ACTIVITY: Return copies of the lines below that mention "LogAccess".

*** INFORMATION SUPPLIED Section Begins ***

(* ===== verification/DNSUpstream.v ===== *)
(** The DNS servers of the host and the exchange with one of them:
    [systemDNSServers], [roundTrip], [roundTripDNSUDP], [roundTripDNSTCP] and
    [deadlineFromContext] of src/manager_dns_service.go. This is what the manager's
    interface [Net] calls [dns_servers] and [dns_exchange].

    A connection is the error of a write, if any, and what reads return: pieces of
    a stream (TCP) or datagrams (UDP), and the error when there is nothing more. *)
From S2P Require Import Prelude GoStrings StringLemmas GoNet GoPath HostFS TransparentNet Sample.

(** ** The servers *)

Definition default_servers : list string := ["127.0.0.1:53"].
(** The lines up to one that the scanner refuses; its error is not looked at. *)
Fixpoint scanned (lines : list string) : list string :=
  match lines with
  | [] => []
  | line :: lines => if max_scan_token <=? slen line then [] else line :: scanned lines
  end.
Definition resolv_line (text : string) : option string :=
  let line := TrimSpace text in
  if bool_decide (line = "") || HasPrefix line "#" || HasPrefix line ";" then None else
  match Fields line with
  | directive :: server :: _ => if bool_decide (directive = "nameserver") then Some (JoinHostPort server "53") else None
  | _ => None
  end.
(** [file] is the content of /etc/resolv.conf, or [None] if it cannot be opened. *)
Definition systemDNSServers (file : option string) : list string :=
  match file with
  | None => default_servers
  | Some content =>
      match omap resolv_line (scanned (scan_lines content)) with
      | [] => default_servers
      | servers => servers
      end
  end.

(** ** One exchange *)

Definition managerDNSDefaultTimeout : Z := 5 * Second.
Definition deadlineFromContext (clock : Z) (ctxDeadline : option Z) (fallback : Z) : Z :=
  let fallback := if fallback <=? 0 then managerDNSDefaultTimeout else fallback in
  let deadline := clock + fallback in
  match ctxDeadline with
  | Some d => if d <? deadline then d else deadline
  | None => deadline
  end.

(** A connection to a server: the error of a write, and what the server answers to the bytes that were
    written, as the reads return it. *)
Record Conn := { cn_Write : string -> option string; cn_reads : string -> list string; cn_end : string }.
Definition udp_buffer : nat := Z.to_nat (64 * 1024).
Definition roundTripDNSUDP (c : Conn) (payload : string) : result string :=
  match cn_Write c payload with
  | Some e => Err e
  | None => match cn_reads c payload with [] => Err (cn_end c) | datagram :: _ => Ok (string_take udp_buffer datagram) end
  end.

(** [io.ReadFull]: [n] bytes, and what is left to be read. *)
Fixpoint read_full (n : nat) (got : string) (reads : list string) (last : string) : result (string * list string) :=
  match n, reads with
  | O, _ => Ok (got, reads)
  | _, [] => Err (if negb (bool_decide (got = "")) && bool_decide (last = "EOF") then "unexpected EOF" else last)
  | _, r :: reads =>
      if (String.length r <=? n)%nat then read_full (n - String.length r) (got +:+ r) reads last
      else Ok (got +:+ string_take n r, string_drop n r :: reads)
  end.
Definition put_uint16 (n : Z) : string := String (char_of (n / 256 mod 256)) (String (char_of (n mod 256)) "").
Definition get_uint16 (s : string) : Z :=
  match s with
  | String a (String b _) => byte_of a * 256 + byte_of b
  | _ => 0
  end.
Definition tcp_frame (payload : string) : string := put_uint16 (slen payload) +:+ payload.
Definition roundTripDNSTCP (c : Conn) (payload : string) : result string :=
  if 0xffff <? slen payload then
    Err ("dns payload length " +:+ Itoa (slen payload) +:+ " exceeds tcp frame maximum " +:+ Itoa 0xffff) else
  let frame := tcp_frame payload in
  match cn_Write c frame with
  | Some e => Err e
  | None =>
      lengthBuf <-! read_full 2 "" (cn_reads c frame) (cn_end c);
      response <-! read_full (Z.to_nat (get_uint16 lengthBuf.1)) "" lengthBuf.2 (cn_end c);
      Ok response.1
  end.
Definition dns_roundTrip (dial : result Conn) (deadline_error : option string) (network payload : string) : result string :=
  c <-! dial;
  match deadline_error with
  | Some e => Err e
  | None => if bool_decide (network = "tcp") then roundTripDNSTCP c payload else roundTripDNSUDP c payload
  end.

(** ** Frames *)

Lemma put_uint16_get n s : 0 <= n <= 0xffff -> get_uint16 (put_uint16 n +:+ s) = n.
Proof.
  intros R. unfold put_uint16, get_uint16. rewrite !string_app_cons, !byte_of_char by (apply Z.mod_pos_bound; lia).
  rewrite (Z.mod_small (n / 256)) by (split; [apply Z.div_pos|apply Z.div_lt_upper_bound]; lia).
  pose proof (Z.div_mod n 256). lia.
Qed.
Lemma string_app_inv a a' b b' : String.length a = String.length a' -> a +:+ b = a' +:+ b' -> a = a' /\ b = b'.
Proof.
  revert a'. induction a as [|c a IH]; intros [|c' a'] L E; simpl in L; try lia; [done|].
  rewrite !string_app_cons in E. injection E as -> E. apply IH in E as [-> ->]; [done|lia].
Qed.
Lemma Join_cons r reads : Join (r :: reads) "" = r +:+ Join reads "".
Proof. destruct reads; [|done]. symmetry. apply string_app_nil_r. Qed.

(** Reading in full does not depend on how the stream is cut into pieces. *)
Lemma read_full_exact n got reads last out rest :
  read_full n got reads last = Ok (out, rest) ->
  exists taken, String.length taken = n /\ out = got +:+ taken /\ Join reads "" = taken +:+ Join rest "".
Proof.
  revert n got. induction reads as [|r reads IH]; intros n got.
  - destruct n; cbn [read_full]; [|done]. intros [= <- <-]. exists "". by rewrite string_app_nil_r.
  - destruct n as [|n]; [intros [= <- <-]; exists ""; by rewrite string_app_nil_r|]. cbn [read_full].
    destruct (Nat.leb_spec (String.length r) (S n)) as [L|L].
    + intros E. apply IH in E as (taken & TL & -> & J). exists (r +:+ taken).
      rewrite string_app_length, Join_cons, J, !string_app_assoc. split; [lia|done].
    + intros [= <- <-]. exists (string_take (S n) r). rewrite !Join_cons, <- string_app_assoc, string_take_drop, string_take_length.
      split; [lia|done].
Qed.
Lemma read_full_enough n got reads last :
  (n <= String.length (Join reads ""))%nat -> exists out rest, read_full n got reads last = Ok (out, rest).
Proof.
  revert n got. induction reads as [|r reads IH]; intros n got L; [destruct n; [by do 2 eexists|simpl in L; lia]|].
  destruct n as [|n]; [by do 2 eexists|]. cbn [read_full]. destruct (Nat.leb_spec (String.length r) (S n)); [|by do 2 eexists].
  apply IH. rewrite Join_cons, string_app_length in L. lia.
Qed.
Lemma get_uint16_range s : 0 <= get_uint16 s <= 0xffff.
Proof.
  unfold get_uint16. destruct s as [|a [|b s]]; [lia..|]. pose proof (byte_of_range a). pose proof (byte_of_range b). lia.
Qed.
Lemma get_uint16_put s : String.length s = 2%nat -> put_uint16 (get_uint16 s) = s.
Proof.
  intros L. destruct s as [|a [|b [|]]]; [done..| |done]. cbn [get_uint16]. unfold put_uint16.
  pose proof (byte_of_range a). pose proof (byte_of_range b).
  replace ((byte_of a * 256 + byte_of b) / 256) with (byte_of a) by (apply (Z.div_unique_pos _ _ _ (byte_of b)); lia).
  replace ((byte_of a * 256 + byte_of b) mod 256) with (byte_of b) by (apply (Z.mod_unique_pos _ _ (byte_of a)); lia).
  rewrite Z.mod_small by lia. by rewrite !char_of_byte.
Qed.

(** C34. A DNS query over TCP is sent as one frame, its length in two bytes and the query, and the answer is read
    exactly as the server framed it, however the stream is cut into pieces: the exchange returns a message if and only
    if the query fits a frame, the frame was written, and the server's answer to the frame begins with the two-byte
    length of the message and the message; what follows on the stream is not part of the answer. *)
Theorem dns_tcp_framing c payload r :
  roundTripDNSTCP c payload = Ok r <->
  slen payload <= 0xffff /\ cn_Write c (tcp_frame payload) = None /\ slen r <= 0xffff /\
  exists rest, Join (cn_reads c (tcp_frame payload)) "" = tcp_frame r +:+ rest.
Proof.
  unfold roundTripDNSTCP. cbv zeta. generalize (tcp_frame payload). intros frame. unfold tcp_frame. destruct (Z.ltb_spec 0xffff (slen payload)); [split; [done|lia]|].
  destruct (cn_Write c _); [split; [done|]; by intros (_ & ? & _)|]. split.
  - destruct (read_full 2 _ _ _) as [[len more]|] eqn:E1; [|done]. cbn [result_bind fst snd].
    destruct (read_full _ _ more _) as [[r' rest]|] eqn:E2; [|done]. cbn [result_bind fst]. intros [= ->].
    apply read_full_exact in E1 as (l & L1 & -> & J1). apply read_full_exact in E2 as (m & L2 & -> & J2). rewrite !string_app_nil in *.
    pose proof (get_uint16_range l). assert (slen m = get_uint16 l) as S by (unfold slen; lia). rewrite S.
    split; [done|]. split; [done|]. split; [lia|]. exists (Join rest ""). rewrite get_uint16_put by done. by rewrite J1, J2, string_app_assoc.
  - intros (_ & _ & R & rest & J). rewrite string_app_assoc in J.
    destruct (read_full_enough 2 "" (cn_reads c frame) (cn_end c)) as (len & more & E1); [rewrite J, string_app_length; simpl; lia|].
    rewrite E1. apply read_full_exact in E1 as (l & L1 & -> & J1). rewrite J1 in J. apply string_app_inv in J as [-> J]; [|done].
    cbn [result_bind fst snd]. rewrite string_app_nil. rewrite <- (string_app_nil_r (put_uint16 _)), put_uint16_get by (unfold slen in *; lia).
    unfold slen. rewrite Nat2Z.id.
    destruct (read_full_enough (String.length r) "" more (cn_end c)) as (out & rest' & E2); [rewrite J, string_app_length; lia|].
    rewrite E2. cbn [result_bind fst]. apply read_full_exact in E2 as (m & L2 & -> & J2). rewrite J2 in J.
    apply string_app_inv in J as [-> _]; [by rewrite string_app_nil|done].
Qed.

(** There is always a server to ask, and its port is 53. *)
Lemma resolv_line_port text server : resolv_line text = Some server -> exists host, server = JoinHostPort host "53".
Proof. unfold resolv_line. destruct (_ || _ || _); [done|]. destruct (Fields _) as [|d [|h l]]; [done..|]. case_bool_decide; [|done]. intros [= <-]. eauto. Qed.
Lemma dns_servers_usable file :
  systemDNSServers file <> [] /\ forall server, In server (systemDNSServers file) -> exists host, server = JoinHostPort host "53".
Proof.
  assert (forall server, In server default_servers -> exists host, server = JoinHostPort host "53") as D
    by (intros server [<-|[]]; by exists "127.0.0.1").
  destruct file as [content|]; [|done]. cbn [systemDNSServers]. destruct (omap _ _) as [|s l] eqn:E; [done|]. split; [done|].
  intros server I. rewrite <- E in I. apply list_elem_of_In, list_elem_of_omap in I as (line & _ & R). by apply resolv_line_port in R.
Qed.
(* ===== verification/CLIRun.v ===== *)
(** A run of the command line: [runSandbox] of src/cmd/bbox/command_exec.go and
    [main] of src/cmd/bbox/main.go, over the options of Pumps.v and the reports of
    Summary.v. What the manager, the sandbox and the terminal answer are inputs;
    the result is the sequence of what is opened, printed and closed, and the status. *)
From S2P Require Import Prelude GoStrings StringLemmas GoNet Policy Access Manager Messages HostClient Exec Staging Assembly Summary Config RunConfig RunConfigTheorems Pumps.

Inductive cliEvent := ManagerOpened | ManagerClosed | SandboxOpened | SandboxClosed | TerminalRaw | TerminalRestored
  | CommandRun | Stdout (text : string) | Stderr (text : string).
Record cliEnv := {
  cv_platform : string; cv_isTerminal : bool; cv_makeRaw : result unit; cv_size : result (Z * Z);
  cv_newManager : result unit; cv_newSandbox : result unit;
  cv_run : RunOptions -> bool -> result RunResult;           (* Run or RunInteractive *)
  cv_logged : list AccessLogEntry; cv_summary : AccessSummary; (* what the run left behind *)
  cv_stdout : Writer; cv_stderr : Writer }.

Section cli.
Context (json_Encode : AccessLogEntry -> result string).

Definition run_logger (env : cliEnv) (cfg : runConfig) : cliAccessLogger :=
  foldl (fun l e => LogAccess e l) (newCLIAccessLogger (bool_decide (rc_accessLogMode cfg = "json"))) (cv_logged env).
(** After the command: the terminal is restored before the reports are printed. *)
Definition after_run (env : cliEnv) (cfg : runConfig) (interactive : bool) (r : result RunResult) : list cliEvent * runStatus :=
  let restore := if interactive then [TerminalRestored] else [] in
  match r with
  | Err e => (restore, RunFailed e)
  | Ok result =>
      let '((out, err), status) :=
        finish_run json_Encode interactive (cv_stdout env) (cv_stderr env) (run_logger env cfg) (cv_summary env) (rc_reporting cfg) result in
      (restore ++ map Stdout out ++ map Stderr err, status)
  end.
Definition runSandbox (env : cliEnv) (cfg : runConfig) : list cliEvent * runStatus :=
  match validateRunConfigPlatform (cv_platform env) cfg with
  | Err e => ([], RunFailed e)
  | Ok _ =>
  match cv_newManager env with
  | Err e => ([], RunFailed e)
  | Ok _ =>
  match cv_newSandbox env with
  | Err e => ([ManagerOpened; ManagerClosed], RunFailed e)
  | Ok _ =>
  match buildCLIProcessRunOptions (cv_isTerminal env) (cv_makeRaw env) (cv_size env) with
  | Err e => ([ManagerOpened; SandboxOpened; SandboxClosed; ManagerClosed], RunFailed e)
  | Ok (runOpts, interactive) =>
      let '(events, status) := after_run env cfg interactive (cv_run env runOpts interactive) in
      ([ManagerOpened; SandboxOpened] ++ (if interactive then [TerminalRaw] else []) ++ [CommandRun] ++ events ++ [SandboxClosed; ManagerClosed],
       status)
  end end end end.
(** [main]: what it prints at the end, and the status of the process, a byte. *)
Definition main_exit (status : runStatus) : list cliEvent * Z :=
  match status with
  | RunOk => ([], 0)
  | RunExit code => ([], code mod 256)
  | RunFailed e => ([Stderr (e +:+ LF1)], 1)
  end.

(** ** In order *)

(** A manager holds a sandbox, a sandbox runs a command, and nothing is printed
    while the terminal is in raw mode. *)
Record cliState := { ct_manager : bool; ct_sandbox : bool; ct_raw : bool; ct_ran : bool }.
Definition cli_accepts (s : cliState) (e : cliEvent) : option cliState :=
  let '{| ct_manager := m; ct_sandbox := b; ct_raw := raw; ct_ran := ran |} := s in
  match e with
  | ManagerOpened => if negb m && negb ran then Some {| ct_manager := true; ct_sandbox := b; ct_raw := raw; ct_ran := ran |} else None
  | ManagerClosed => if m && negb b then Some {| ct_manager := false; ct_sandbox := b; ct_raw := raw; ct_ran := ran |} else None
  | SandboxOpened => if m && negb b && negb ran then Some {| ct_manager := m; ct_sandbox := true; ct_raw := raw; ct_ran := ran |} else None
  | SandboxClosed => if b && negb raw then Some {| ct_manager := m; ct_sandbox := false; ct_raw := raw; ct_ran := ran |} else None
  | TerminalRaw => if b && negb raw && negb ran then Some {| ct_manager := m; ct_sandbox := b; ct_raw := true; ct_ran := ran |} else None
  | TerminalRestored => if raw then Some {| ct_manager := m; ct_sandbox := b; ct_raw := false; ct_ran := ran |} else None
  | CommandRun => if b && negb ran then Some {| ct_manager := m; ct_sandbox := b; ct_raw := raw; ct_ran := true |} else None
  | Stdout _ | Stderr _ => if raw then None else Some s
  end.
Fixpoint cli_trace (s : cliState) (events : list cliEvent) : option cliState :=
  match events with [] => Some s | e :: events => match cli_accepts s e with Some s => cli_trace s events | None => None end end.
Definition cli_start : cliState := {| ct_manager := false; ct_sandbox := false; ct_raw := false; ct_ran := false |}.

Lemma cli_trace_app s l k : cli_trace s (l ++ k) = match cli_trace s l with Some s => cli_trace s k | None => None end.
Proof. revert s. induction l as [|e l IH]; intros s; cbn [cli_trace app]; [done|]. by destruct (cli_accepts s e). Qed.
Lemma cli_trace_texts s out err : ct_raw s = false -> cli_trace s (map Stdout out ++ map Stderr err) = Some s.
Proof.
  destruct s as [m b raw ran]. cbn. intros ->. rewrite cli_trace_app.
  assert (forall f l, (forall t : string, f t = Stdout t) \/ (forall t, f t = Stderr t) ->
    cli_trace {| ct_manager := m; ct_sandbox := b; ct_raw := false; ct_ran := ran |} (map f l) =
    Some {| ct_manager := m; ct_sandbox := b; ct_raw := false; ct_ran := ran |}) as T.
  { intros f l F. induction l as [|t l IH]; [done|]. cbn [map cli_trace]. destruct F as [F|F]; rewrite F in *; exact IH. }
  rewrite !T by auto. done.
Qed.

(** The lines of the JSON log of a run. *)
Lemma run_logger_lines env cfg :
  (rc_accessLogMode cfg = "json" -> Forall (fun e => exists line, json_Encode e = Ok line) (cv_logged env)) ->
  exists lines, if al_emitJSON (run_logger env cfg)
    then Forall2 (fun e line => json_Encode e = Ok line) (al_entries (run_logger env cfg)) lines else lines = [].
Proof.
  assert (L : forall entries l, let l' := foldl (fun l e => LogAccess e l) l entries in
            al_emitJSON l' = al_emitJSON l /\ al_entries l' = al_entries l ++ entries).
  { intros entries. induction entries as [|e entries IH]; intros l; cbn [foldl]; [by rewrite app_nil_r|].
    destruct (IH (LogAccess e l)) as [-> ->]. cbn. by rewrite <- app_assoc. }
  unfold run_logger. destruct (L (cv_logged env) (newCLIAccessLogger (bool_decide (rc_accessLogMode cfg = "json")))) as [-> ->].
  cbn [newCLIAccessLogger al_emitJSON al_entries app]. case_bool_decide as M; [|by exists []]. intros F. specialize (F M). clear M L.
  induction F as [|e entries [line E] _ [lines IH]]; [by exists []|]. exists (line :: lines). by constructor.
Qed.

(** C36. A run of the command line ends in order, whatever fails: a sandbox that was opened is closed, then its manager; a
    terminal that was put in raw mode is restored, before anything is printed; and when the command ran and its output and
    the reports could be written (the writers took them, and in the log mode "json", the default, every entry could be encoded),
    the process exits with the command's status. *)
Theorem cli_run_orderly env cfg :
  let '(events, status) := runSandbox env cfg in
  (exists ran, cli_trace cli_start (events ++ (main_exit status).1) = Some {| ct_manager := false; ct_sandbox := false; ct_raw := false; ct_ran := ran |}) /\
  (forall e, status = RunFailed e -> (main_exit status).2 = 1) /\
  ((forall d, cv_stdout env d = None) -> (forall d, cv_stderr env d = None) ->
   (rc_accessLogMode cfg = "json" -> Forall (fun e => exists line, json_Encode e = Ok line) (cv_logged env)) ->
   In CommandRun events -> forall o i, buildCLIProcessRunOptions (cv_isTerminal env) (cv_makeRaw env) (cv_size env) = Ok (o, i) ->
   forall r, cv_run env o i = Ok r -> (main_exit status).2 = rr_ExitCode r mod 256).
Proof.
  assert (forall s status, ct_raw s = false -> cli_trace s (main_exit status).1 = Some s) as M
    by (intros [m b raw ran] [] R; simpl in *; by subst).
  unfold runSandbox. destruct (validateRunConfigPlatform _ _); [|split; [by exists false|split; [done|by intros]]].
  destruct (cv_newManager env); [|split; [by exists false|split; [done|by intros]]].
  destruct (cv_newSandbox env); [|split; [by exists false|split; [done|intros _ _ _ [?|[?|[]]]; congruence]]].
  destruct (buildCLIProcessRunOptions _ _ _) as [[o i]|e] eqn:B;
    [|split; [by exists false|split; [done|intros _ _ _ [?|[?|[?|[?|[]]]]]; congruence]]].
  unfold after_run. destruct (cv_run env o i) as [r|e] eqn:R.
  2: { split; [exists true; by destruct i|]. split; [done|]. intros _ _ _ _ o' i' [= <- <-] r'. congruence. }
  destruct (finish_run _ _ _ _ _ _ _ _) as [[out err] status] eqn:F. split.
  - exists true. set (texts := map Stdout out ++ map Stderr err). rewrite <- !app_assoc.
    destruct i; cbn [app cli_trace cli_accepts cli_start ct_manager ct_sandbox ct_raw ct_ran andb negb];
      rewrite (cli_trace_app _ texts); unfold texts; rewrite cli_trace_texts by done; cbn [cli_trace cli_accepts ct_manager ct_sandbox ct_raw ct_ran andb negb]; by apply M.
  - split; [by intros e ->|]. intros O E J _ o' i' [= <- <-] r' R'. rewrite R in R'. injection R' as <-.
    destruct (run_logger_lines env cfg J) as [lines L]. rewrite (finish_run_ok _ _ _ _ _ lines) in F by done. injection F as _ _ <-.
    destruct (Z.eqb_spec (rr_ExitCode r) 0) as [->|]; done.
Qed.
End cli.

Module SampleTerminal.
Definition env : cliEnv := {|
  cv_platform := "linux"; cv_isTerminal := true; cv_makeRaw := Ok tt; cv_size := Ok (120, 40); cv_newManager := Ok tt; cv_newSandbox := Ok tt;
  cv_run := fun o i => if i && op_Terminal o then Ok {| rr_ExitCode := 259; rr_Stdout := "out"; rr_Stderr := "" |} else Err "not interactive";
  cv_logged := [quiet_event "a.example" "/"]; cv_summary := {| sum_Hosts := []; sum_Requests := [] |}; cv_stdout := fun _ => None; cv_stderr := fun _ => None |}.
Definition json_log (cfg : runConfig) : runConfig := {|
  rc_manager := rc_manager cfg; rc_sandbox := rc_sandbox cfg; rc_argv := rc_argv cfg; rc_printPolicy := rc_printPolicy cfg;
  rc_reporting := rc_reporting cfg; rc_accessLogMode := "json" |}.
Definition host_only (e : AccessLogEntry) : result string := Ok (ev_Host e).
Lemma cli_run_orderly_witness :
  exists cfg events status, runSandbox host_only env (json_log cfg) = (events, status) /\
    take 5 events = [ManagerOpened; SandboxOpened; TerminalRaw; CommandRun; TerminalRestored] /\ (main_exit status).2 = 3.
Proof.
  destruct (SampleRun.build "linux") as [[cfg|e]|] eqn:E; [|vm_compute in E; discriminate E..]. clear E.
  pose proof (cli_run_orderly host_only env (json_log cfg)) as X.
  destruct (runSandbox host_only env (json_log cfg)) as [events status] eqn:R. destruct X as (_ & _ & X).
  assert (T : take 5 events = [ManagerOpened; SandboxOpened; TerminalRaw; CommandRun; TerminalRestored]).
  { unfold runSandbox, after_run in R. cbn -[finish_run run_logger] in R. destruct (finish_run _ _ _ _ _ _ _ _) as [[out err] st]. by injection R as <- _. }
  exists cfg, events, status. split; [exact R|]. split; [exact T|].
  refine (X (fun _ => eq_refl) (fun _ => eq_refl) _ _ _ _ eq_refl _ eq_refl); [intros _; repeat constructor; by eexists|].
  rewrite <- (take_drop 5 events), T. simpl. auto 6.
Defined.
End SampleTerminal.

*** INFORMATION SUPPLIED Section Ends ***

RESULT OF THIS TASK:
  foldl (fun l e => LogAccess e l) (newCLIAccessLogger (bool_decide (rc_accessLogMode cfg = "json"))) (cv_logged env).
  assert (L : forall entries l, let l' := foldl (fun l e => LogAccess e l) l entries in
    destruct (IH (LogAccess e l)) as [-> ->]. cbn. by rewrite <- app_assoc. }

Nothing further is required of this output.